Writer's Breakfast with NJ Lindquist: Writing a Story is Like Baking a Cake – November 18, 2017 at 7:30 am - 9:00 am
The Exchange Young Adults Conference – November 18, 2017 at 9:30 am - 9:00 pm
All Handmade Sale – November 18, 2017 at 11:00 am - 5:00 pm
The Art of Art: A Westcoast Formal, by Youth Unlimited – November 18, 2017 at 7:00 pm - 11:00 pm
Phil Keaggy in Concert – November 18, 2017 at 7:30 pm - 9:45 pm

November 19, 2017

VBCC in the Community: Christmas at Hycroft – November 19, 2017 at 11:00 am - 9:00 pm
Jazz Vespers: Marcus Mosely Chorale – November 19, 2017 at 4:00 pm - 5:00 pm

November 21, 2017

Copenhagen – November 21, 2017 - December 2, 2017 at All Day
Ascent Church Planters Base Camp – November 21, 2017 at 9:30 am - 3:30 pm
Barry Pointon: The Human-Haunted Cosmos – November 21, 2017 at 7:30 pm - 9:00 pm

November 22, 2017

Dwelling in the Wilderness – November 22, 2017 at 1:00 pm - 2:00 pm
Bro. Guy J. Consolmagno, S.J.: 'Why Do We Look Up at the Heavens,' with Director of Vatican Observatory – November 22, 2017 at 7:00 pm - 8:30 pm

November 23, 2017

Open House: Saint Francis of Assisi School – November 23, 2017 at 6:00 pm - 7:30 pm

November 24, 2017

Almost, Maine by John Cariani – November 24, 2017 - December 16, 2017 at 12:00 am
Ancient Paths to Creator: Spiritual Formation Retreat – November 24, 2017 - November 26, 2017 at 5:30 pm - 2:00 pm

2 comments for “Around Town: Snauq, The Lonesome West, Alicia Ambrosio: Garden of Eatin’

  1. Jim Michals
    October 26, 2017 at 7:50 am

    Fascinating and truthful history of a beloved Kitsilano district. Never fully realized the storied and shameful legacy to this legendary district. Who would have believed Emily Carr’s pictures would provide such a rich and compelling vignette to a little known era of BC and Canadian history?

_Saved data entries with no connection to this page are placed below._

(* ===== verification/World.v ===== *)
(** * The world state's account operations (src/core/state/worldstate.go,
    src/core/state/atomic_updates.go)

    The world state owns the account manager, the sharded account lock and the
    lock's version counters.  Its operations take the locks they take in the
    code: a lock that cannot be had blocks the goroutine for ever ([Hang]),
    since no other goroutine is there to release it.  [deferred] runs the
    deferred unlock on every way out of a body. *)

From S2P Require Import Prelude Uint256 Address Storage AccountManager ShardedLock Governance Domains EvmGas.
From stdpp Require Import base tactics numbers list gmap strings sorting.
From Stdlib Require Import ZArith Lia Strings.Byte Strings.Ascii.
Open Scope Z_scope.
Open Scope list_scope.

Inductive ws_err : Type :=
| AccountError (e : am_err)
| AmountError (e : u256_err)
| NilBalance
| NegativeBalance
| GetFailed (e : am_err)
| UpdateFailed (e : am_err)
| SaveFailed (e : am_err)
| SenderGetFailed (e : am_err)
| ReceiverGetFailed (e : am_err)
| StateConflict
| SenderUpdateFailed (e : am_err)
| SenderSaveFailed (e : am_err)
| ReceiverUpdateFailed (e : am_err)
| ReceiverSaveFailed (e : am_err).

(** [account.Nonce = n], [account.Nonce++]. *)
Definition set_Nonce (n : Z) (a : Account) : Account :=
  MkAccount (acc_Address a) (acc_Balance a) n (acc_StakedAmount a) (acc_DelegatedTo a)
    (acc_Rewards a) (acc_CodeHash a) (acc_StorageRoot a).
Definition bump_Nonce (a : Account) : Account := set_Nonce (u64 (acc_Nonce a + 1)) a.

    Such revelation leads to a celebration of victimhood by some in the native community, which has led to a litany of federal and provincial apologies and resurrection of old land claims. It is not the history which is at fault. I have reviewed the treatment of the Japanese and Chinese during and subsequent to this period and would respectfully make the case they were oppressed in a more pernicious and oppressive way in that they were not compensated for their land, treated as subhuman, and sent to internment camps wait out the outcome of war. David Suzuki speaks accurately and passionately on his family’s experience.

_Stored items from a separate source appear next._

(** Both objects written and saved. *)
Lemma save_two (s : state) lf lt af at_ af' at' f1 g1 f2 g2 :
  good ∅ s -> quiet (db s) -> heap s !! lf = Some af -> heap s !! lt = Some at_ ->
  acc_Address af <> acc_Address at_ ->
  acc_Address af' = acc_Address af -> acc_Address at' = acc_Address at_ ->
  ok (acc_Address af) = true -> ok (acc_Address at_) = true ->
  canon_account af' -> canon_account at' ->
  valid_acct (abs_acct af') -> valid_acct (abs_acct at') ->
  exists s1 s2,
  save_object2 f1 g1 lf (set_heap (<[lt := at']> (<[lf := af']> (heap s))) s) = (Ok tt, s1) /\
  save_object2 f2 g2 lt s1 = (Ok tt, s2) /\ good ∅ s2 /\ quiet (db s2) /\
  abs s2 = <[acc_Address at_ := abs_acct at']> (<[acc_Address af := abs_acct af']> (abs s)).
Proof.
  intros Hg Hq Hlf Hlt Hne Haf Hat Hokf Hokt Hcf Hct Hvf Hvt.
  assert (Hll : lf <> lt) by congruence.
  pose proof (good_mutate _ _ _ ∅ s lf af af' Hg Hlf Haf) as Hg1.
  pose proof (good_mutate _ _ _ _ _ lt at_ at' Hg1) as Hg2. simpl in Hg2.
  rewrite lookup_insert_ne in Hg2 by done. specialize (Hg2 Hlt Hat).
  destruct (update_save_ok _ f1 g1 lf af' _ Hg2 Hq) as (s1 & Hu1 & Hg3 & Hq1 & Hh1 & Hview1);
    [simpl; rewrite lookup_insert_ne, lookup_insert_eq; done|done|done|by rewrite Haf|].
  destruct (update_save_ok _ f2 g2 lt at' s1 Hg3 Hq1) as (s2 & Hu2 & Hg4 & Hq2 & _ & Hview2);
    [rewrite Hh1; simpl; by rewrite lookup_insert_eq|done|done|by rewrite Hat|].
  exists s1, s2. split_and!; [done|done| |done|].
  - rewrite Haf, Hat in Hg4.
    assert (Heq : ((∅ ∪ {[acc_Address af]} ∪ {[acc_Address at_]}) ∖ {[acc_Address af]})
      ∖ {[acc_Address at_]} = (∅ : gset string)) by set_solver. by rewrite Heq in Hg4.
  - unfold abs. rewrite Hview2, Hview1, Haf, Hat. simpl. by rewrite !fmap_insert.
Qed.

    One has to ask, when does this cycle of victimhood end and forgiveness begin? No one people group has an exclusive franchise on oppression and governments continue to do evil things in the name of the “greater good.” In the Biblical model of peacemaking the slippery slope to corruption is fueled by sin and redeemed only by forgiveness. Moreover, the institutions of justice and government are collective and virtual facades for the sins of individual leaders, the political correctness of academics and new political leaders to find fault in historical reconstruction of great Christian leaders such as BC judge Mathew Begbie.

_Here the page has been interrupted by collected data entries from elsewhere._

(* ===== verification/ExecutorThms.v ===== *)
(** * Properties of transaction execution

    The executor on a whole run of transactions: agreement with the ledger,
    what happens to the supply, what it does to a sender whose transaction
    fails, and the runs on which it damages accounts. *)

From S2P Require Import Prelude Uint256 Address Storage AccountManager AccountSpec ShardedLock Governance.
From S2P Require Import Domains EvmGas World Executor ExecutorSpec.
From stdpp Require Import base tactics numbers list gmap strings.
From Stdlib Require Import ZArith Lia Strings.Byte Strings.Ascii.
Open Scope Z_scope.
Open Scope list_scope.

(** ** A sender out of step *)

Section Sync.
Context (ok : string -> bool) (shard : string -> Z).

(** The stored nonce has run ahead of the account's. *)
Definition ahead (a : string) (N : gmap string Z) (L : ledger) : Prop :=
  nonce (entry L a) < default 0 (N !! a).

Lemma entry_insert_eq (L : ledger) k x : entry (<[k := x]> L) k = x.
Proof. unfold entry. by rewrite lookup_insert_eq. Qed.

(** Only a sender's own transaction changes its account nonce, and only if it is
    the one expected. *)
Lemma ledger_step_nonce tx L L' a :
  ledger_step ok shard tx L = Applied L' ->
  nonce (entry L (tx_From tx)) = tx_Nonce tx /\ (a <> tx_From tx -> nonce (entry L' a) = nonce (entry L a)).
Proof.
  unfold ledger_step. case_if; [done|].
  assert (Hsingle : single_verdict ok tx L = Applied L' ->
    nonce (entry L (tx_From tx)) = tx_Nonce tx /\ (a <> tx_From tx -> nonce (entry L' a) = nonce (entry L a))).
  { unfold single_verdict. case_if; [done|].
    destruct (sender_step tx (entry L (tx_From tx))) as [x|] eqn:Hs; [|done]. case_if; [|done].
    intros [= <-]. split; [unfold sender_step in Hs; case_if; [done|]; by zbool|].
    intros Ha. by rewrite entry_insert_ne. }
  destruct (tx_Type tx); try exact Hsingle. case_if; [done|]. unfold transfer_verdict.
  repeat (case_if; [done|]). case_bool_decide as Hself; intros [= <-]; zbool; (split; [done|]); intros Ha.
  - by rewrite entry_insert_ne.
  - destruct (decide (tx_To tx = a)) as [<-|Hne].
    + by rewrite entry_insert_eq.
    + by rewrite !entry_insert_ne.
Qed.

End Sync.

Section Ahead.
Context (Keccak256 : list byte -> list byte) (shardID totalShards : Z).
Notation exec_spec := (exec_spec Keccak256 shardID totalShards).
Notation spec_txs := (spec_txs Keccak256 shardID totalShards).

Lemma From_normalized tx tx' : normalized tx = Some tx' -> tx_From tx' = tx_From tx.
Proof.
  unfold normalized, normalizeTransactionAmounts. intros Hn. repeat case_match; simplify_eq; by destruct tx.
Qed.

    I would encourage the armchair pundits to back off on the recasting of history to suit their own agenda to curry favour with alleged victims. The truth is a complete defense and “he who is without sin . . .”

  2. Joseph Jones
    October 26, 2017 at 10:57 am

    I get queasy whenever someone occupying a relative position of privilege and power asymmetrically and undialectically calls on persons dispossessed and outrageously wronged to “forgive” – really meaning: to forget and move on and just let the status quo coast into the future. A status quo which includes the massive off-reservation reservation called the Downtown Eastside. This in particular is taking place today on stolen native land.

    In my imagination, I try to see Ahab and Jezebel approaching Naboth. The cycling only ends in the willing self-sacrifice by the truly powerful. Prime example: Jesus Christ.